Gender bias

The position of women in the visual arts and other creative professions leaves something to be desired here and there. Can we get past the male gaze?

Female visual artists earned about 20 percent less than their male counterparts between 2017 and 2021. Incidentally, the incomes of both male and female visual artists as a whole are quite a bit lower than that of other creative professions, but even there women earn less. Women also receive fewer awards, although that distribution shows a different picture in the visual arts (there, 54 percent of awards go to women). In literature, the percentage of male laureates comes out to about 90 percent. Figures on non-binary artists have been made very little explicit.
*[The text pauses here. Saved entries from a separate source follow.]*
Lemma AssignRole_grants_the_role_permissions_witness :
  let st := two_users_restarted in
  let st' := insert_or_replace_user_role st 2 1 (Some 1) in
  HasPermission st' 2 "manage_roles" = Ok true /\
  HasPermission st' 1 "delete_pdf" = HasPermission st 1 "delete_pdf".
Proof.
  intros st st'.
  destruct (AssignRole_grants_the_role_permissions st st' 2 1 (Some 1) eq_refl)
    as (Hgain & _ & Hothers).
  split.
  - apply Hgain. right.
    exists (mkPermission 6 "manage_roles" "role" "manage" "Manage user roles").
    split; [|reflexivity]. vm_compute. tauto.
  - apply Hothers. discriminate.
Defined.

(** What a RemoveRole that returns without error does: the pair has no
    assignment left, the rows of every other pair and all other tables and
    counters stay, and a second call or a call for a pair that is not
    assigned changes nothing.  For HasPermission: the user keeps exactly
    the permissions that another of their roles gives, and the answers for
    every other user id are as before. *)
Theorem RemoveRole_revokes_only_that_role (st st' : Store) (userID roleID : Z) :
  RemoveRole st userID roleID = Ok st' ->
  assignmentsOf st' userID roleID = [] /\
  (forall u r, (u, r) <> (userID, roleID) -> assignmentsOf st' u r = assignmentsOf st u r) /\
  (users st' = users st /\ roles st' = roles st /\ permissions st' = permissions st /\
   role_permissions st' = role_permissions st /\ seq_user_roles st' = seq_user_roles st) /\
  (forall st'', RemoveRole st' userID roleID = Ok st'' -> st'' = st') /\
  (assignmentsOf st userID roleID = [] -> st' = st) /\
  (forall p, HasPermission st' userID p = Ok true <->
     exists ur perm, In ur (user_roles st) /\ ur_user_id ur = userID /\
                     ur_role_id ur <> roleID /\
                     In perm (permissionSet st (ur_role_id ur)) /\ PermName perm = p) /\
  (forall u p, u <> userID -> HasPermission st' u p = HasPermission st u p).
Proof.
  intros Hremove. unfold RemoveRole in Hremove. injection Hremove as <-.
  set (st' := delete_user_role st userID roleID).
  assert (Hset : forall r, permissionSet st' r = permissionSet st r)
    by (intros r; apply permissionSet_catalog; reflexivity).
  assert (Hnone : assignmentsOf st' userID roleID = []).
  { unfold assignmentsOf. apply filter_nil_iff. intros ur Hin.
    apply delete_user_role_In in Hin as [_ Hn].
    destruct (same_pair userID roleID ur) eqn:E; [|reflexivity].
    apply same_pair_spec in E. contradiction. }
  assert (Hid : forall s, assignmentsOf s userID roleID = [] -> delete_user_role s userID roleID = s).
  { intros s H. unfold delete_user_role. destruct s; cbn in *. f_equal.
    apply filter_all. intros ur Hin. unfold assignmentsOf in H. cbn in H.
    rewrite filter_nil_iff in H. rewrite (H ur Hin). reflexivity. }
  split; [exact Hnone|]. split; [|split; [|split; [|split; [|split]]]].
  - intros u r Hne. unfold assignmentsOf. cbn [st' delete_user_role user_roles].
    apply filter_other_pair.
    destruct (u =? userID) eqn:Eu, (r =? roleID) eqn:Er; try reflexivity.
    apply Z.eqb_eq in Eu, Er. congruence.
  - repeat split; reflexivity.
  - intros st'' Hagain. unfold RemoveRole in Hagain. injection Hagain as <-.
    apply Hid. exact Hnone.
  - apply Hid.
  - intros p. rewrite HasPermission_through. split.
    + intros (ur & perm & Hur & Hu & Hperm & Hn). rewrite Hset in Hperm.
      apply delete_user_role_In in Hur as [Hur Hnot].
      exists ur, perm. repeat split; auto.
    + intros (ur & perm & Hur & Hu & Hr & Hperm & Hn).
      exists ur, perm. rewrite Hset. repeat split; auto.
      apply delete_user_role_In. split; [exact Hur|]. intros [_ Hc]. contradiction.
  - intros u p Hne. apply HasPermission_eq. rewrite !HasPermission_through. split.
    + intros (ur & perm & Hur & Hu & Hperm & Hn). rewrite Hset in Hperm.
      apply delete_user_role_In in Hur as [Hur _]. exists ur, perm. auto.
    + intros (ur & perm & Hur & Hu & Hperm & Hn). exists ur, perm. rewrite Hset.
      repeat split; auto. apply delete_user_role_In. split; [exact Hur|].
      intros [Hc _]. congruence.
Qed.

Lemma RemoveRole_revokes_only_that_role_witness :
  let st := two_users_restarted in
  let st' := delete_user_role st 1 1 in
  assignmentsOf st' 1 1 = [] /\
  HasPermission st' 2 "view_pdf" = HasPermission st 2 "view_pdf".
Proof.
  intros st st'.
  destruct (RemoveRole_revokes_only_that_role st st' 1 1 eq_refl)
    as (Hnone & _ & _ & _ & _ & _ & Hothers).
  split; [exact Hnone|]. apply Hothers. discriminate.
Defined.

(** RemoveRole undoes AssignRole: removing a role right after assigning it
    leaves the rows that removing alone leaves, which are the rows from
    before when the pair was not assigned; the rowid counter of the table
    has moved on, so the id of the row that came and went is not used again. *)
Theorem RemoveRole_after_AssignRole
    (st : Store) (userID roleID : Z) (assignedBy : option Z) :
  exists st1 st2 st0,
    AssignRole st userID roleID assignedBy = Ok st1 /\
    RemoveRole st1 userID roleID = Ok st2 /\
    RemoveRole st userID roleID = Ok st0 /\
    same_tables st0 st2 /\
    (assignmentsOf st userID roleID = [] -> same_tables st st2) /\
    seq_user_roles st < seq_user_roles st2 /\
    (forall ur, In ur (user_roles st) -> ur_id ur < seq_user_roles st2).
Proof.
  exists (insert_or_replace_user_role st userID roleID assignedBy),
         (delete_user_role (insert_or_replace_user_role st userID roleID assignedBy)
                           userID roleID),
         (delete_user_role st userID roleID).
  split; [reflexivity|]. split; [reflexivity|]. split; [reflexivity|].
  assert (Hrows : user_roles (delete_user_role
                                (insert_or_replace_user_role st userID roleID assignedBy)
                                userID roleID)
                  = user_roles (delete_user_role st userID roleID)).
  { cbn [delete_user_role insert_or_replace_user_role user_roles].
    rewrite List.filter_app. cbn [List.filter].
    assert (Hrow : same_pair userID roleID
                     (mkUserRoleRow (next_rowid (seq_user_roles st)
                                       (map ur_id (user_roles st)))
                                    userID roleID assignedBy) = true)
      by (apply same_pair_spec; auto).
    rewrite Hrow. cbn [negb]. rewrite app_nil_r.
    apply filter_all. intros ur Hin. apply filter_In in Hin as [_ H]. exact H. }
  split; [|split; [|split]].
  - repeat split; try reflexivity. exact Hrows.
  - intros Hnone. repeat split; try reflexivity. rewrite Hrows.
    cbn [delete_user_role user_roles]. apply filter_all. intros ur Hin.
    unfold assignmentsOf in Hnone. rewrite filter_nil_iff in Hnone.
    rewrite (Hnone ur Hin). reflexivity.
  - cbn [delete_user_role insert_or_replace_user_role seq_user_roles].
    unfold next_rowid.
    assert (H : forall l s, s <= fold_right Z.max s l) by (induction l; cbn; intros; [lia|specialize (IHl s); lia]).
    specialize (H (map ur_id (user_roles st)) (seq_user_roles st)). lia.
  - intros ur Hin. cbn [delete_user_role insert_or_replace_user_role seq_user_roles].
    apply next_rowid_above. apply in_map. exact Hin.
Qed.

End RoleLaws.

(** * Properties of every store that the data layer can reach *)

Module HistoryLaws.
Import Models DB Schema Invariants History RBACSpec RoleLaws.

Section Reach.

Variable scan : list UserRow -> list UserRow.

Lemma replay_snoc cmds c :
  replay scan (cmds ++ [c])%list = exec scan (replay scan cmds) c.
Proof. unfold replay. rewrite fold_left_app. reflexivity. Qed.

Lemma CreateUser_Ok st username email passwordHash st' :
  CreateUser st username email passwordHash = Ok st' ->
  exists userRoleID,
    existsb (fun u => String.eqb (u_username u) username || String.eqb (u_email u) email)
            (users st) = false /\
    getRoleIDByName st "user" = Ok userRoleID /\
    existsb (same_pair (next_rowid (seq_users st) (map u_id (users st))) userRoleID)
            (user_roles st) = false /\
    st' = mkStore
            (users st ++ [mkUserRow (next_rowid (seq_users st) (map u_id (users st)))
                                    username email passwordHash])
            (roles st) (permissions st)
            (user_roles st ++
               [mkUserRoleRow (next_rowid (seq_user_roles st) (map ur_id (user_roles st)))
                              (next_rowid (seq_users st) (map u_id (users st)))
                              userRoleID None])
            (role_permissions st)
            (next_rowid (seq_users st) (map u_id (users st)))
            (seq_roles st) (seq_permissions st)
            (next_rowid (seq_user_roles st) (map ur_id (user_roles st)))
            (seq_role_permissions st).
Proof.
  unfold CreateUser. destruct (existsb _ (users st)) eqn:Eu; [discriminate|].
  destruct (getRoleIDByName st "user") as [userRoleID|e] eqn:Er; cbn [wrap rbind];
    [|discriminate].
  destruct (existsb _ (user_roles st)) eqn:Ea; [discriminate|].
  intros [= <-]. exists userRoleID. auto.
Qed.

Lemma exec_same_catalog st c :
  initialized st -> same_catalog st (exec scan st c).
Proof.
  intros Hinit. unfold exec. destruct c as [b|u e h|u r a|u r]; cbn [apply].
  - destruct (createTables b scan st) as [st'|] eqn:E; [|repeat split].
    destruct (createTables_rows _ _ _ _ E)
      as (st1 & uid & aid & added & promoted & H1 & _ & _ & _ & Hr & Hp & Hrp & _).
    destruct (initializeRBAC_again _ _ _ Hinit H1) as (_ & Hr1 & Hp1 & _ & Hrp1).
    unfold same_catalog. rewrite Hr, Hp, Hrp. auto.
  - destruct (CreateUser st u e h) as [st'|] eqn:E; [|repeat split].
    apply CreateUser_Ok in E as (id & _ & _ & _ & ->). repeat split.
  - repeat split.
  - repeat split.
Qed.

Lemma initialized_same_catalog st st' :
  same_catalog st st' -> initialized st -> initialized st'.
Proof. intros (H1 & H2 & H3). apply initialized_catalog; assumption. Qed.

Lemma first_start_catalog b :
  let st0 := exec scan empty_store (Start b) in
  initialized st0 /\
  exists st1, initializeRBAC b empty_store = Ok st1 /\ same_catalog st1 st0.
Proof.
  intros st0. subst st0. unfold exec. cbn [apply].
  destruct (createTables_succeeds b scan empty_store) as [st' E]. rewrite E.
  destruct (createTables_rows _ _ _ _ E)
    as (st1 & uid & aid & added & promoted & H1 & _ & _ & _ & Hr & Hp & Hrp & _).
  split.
  - apply (initialized_catalog st1); auto. apply (initializeRBAC_post b _ _ H1).
  - exists st1. split; [exact H1|]. repeat split; assumption.
Qed.

Lemma replay_catalog b cmds :
  initialized (replay scan (Start b :: cmds)) /\
  same_catalog (replay scan [Start b]) (replay scan (Start b :: cmds)).
Proof.
  induction cmds as [|c cmds IH] using rev_ind.
  - split; [apply (first_start_catalog b)|repeat split].
  - change (Start b :: (cmds ++ [c])%list) with ((Start b :: cmds) ++ [c])%list.
    rewrite replay_snoc. destruct IH as [Hinit (H1 & H2 & H3)].
    destruct (exec_same_catalog _ c Hinit) as (E1 & E2 & E3).
    split.
    + apply (initialized_same_catalog (replay scan (Start b :: cmds))); [|exact Hinit].
      repeat split; assumption.
    + unfold same_catalog. rewrite E1, E2, E3. auto.
Qed.

End Reach.

Lemma first_catalog_rows b st1 :
  initializeRBAC b empty_store = Ok st1 -> cataloged st1.
Proof.
  destruct b; vm_compute; intros [= <-]; (split; [reflexivity|]); (split; [reflexivity|]).
  - apply Permutation_refl.
  - change (Permutation ([(2, 2)] ++ [(1, 1); (1, 2); (1, 3); (1, 4); (1, 5); (1, 6)])%list
                        ([(1, 1); (1, 2); (1, 3); (1, 4); (1, 5); (1, 6)] ++ [(2, 2)])%list).
    apply Permutation_app_comm.
Qed.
Back to the visual arts. That's where women often draw the short straw. The headline Wed as recently as August 17, 2022, that art made by women fetches half as much, and about a year and a half before that we learned that only 13 percent of the collection pieces in museum galleries are made by women, that only 2 percent of the art market's sales are devoted to works of art made by women, and that 10 percent of international galleries represent no women at all (The People's Newspaper, March 4, 2021).*

The literature puts the percentage of male laureates at about 90 percent

Some of this no doubt has to do with the still dominant masculine view of what is beautiful, good and worthwhile. Gender bias is called. In 2017, the platform WomanInc wrote about it, "Gender bias boils down to the fact that we automatically rate men's competencies higher than women's. This has far-reaching consequences. For example, [...] female entrepreneurs appear to receive structurally less funding from venture capital firms than male entrepreneurs. [...] women receive vaguer feedback than men and are challenged over 2 times more often than men for their "aggressive" way of communicating. While completely 'de-biasing' people is not entirely possible, we can take measures against this."

Gender bias boils down to the fact that we automatically rate men's competencies higher that those of women's

What we can do, it seems to sound like, is at least work on awareness. Awareness that leads to equal appreciation on all fronts, more appreciation also for the other, not only in words but also in deeds. Also to prevent the roles from being completely reversed and men ending up as a backlash in a place where they can do very little good because everything that is he does or says is perceived as defensive and stems from the privileges he has as a man.

Let us look and listen even more closely to the individual stories wherever they are told or shown

Let us be aware on all fronts that we have biases and look at those biases and recognize that they are irrational and not guiding. When you see it, you can do something about it. Even more than we already do, let's try to act and be non-judgmental where gender, background, ancestry, and whatever it is that distinguishes one from another is concerned.

And so let us look and listen even more closely to the individual stories of individuals we encounter and have in our lives. Whether those stories are told at the kitchen table, at the coffee machine, on the train, in literature, film, drama or in the visual arts.

* Up-to-date figures on the position of women in the visual arts were recently published by the Boekman Foundation.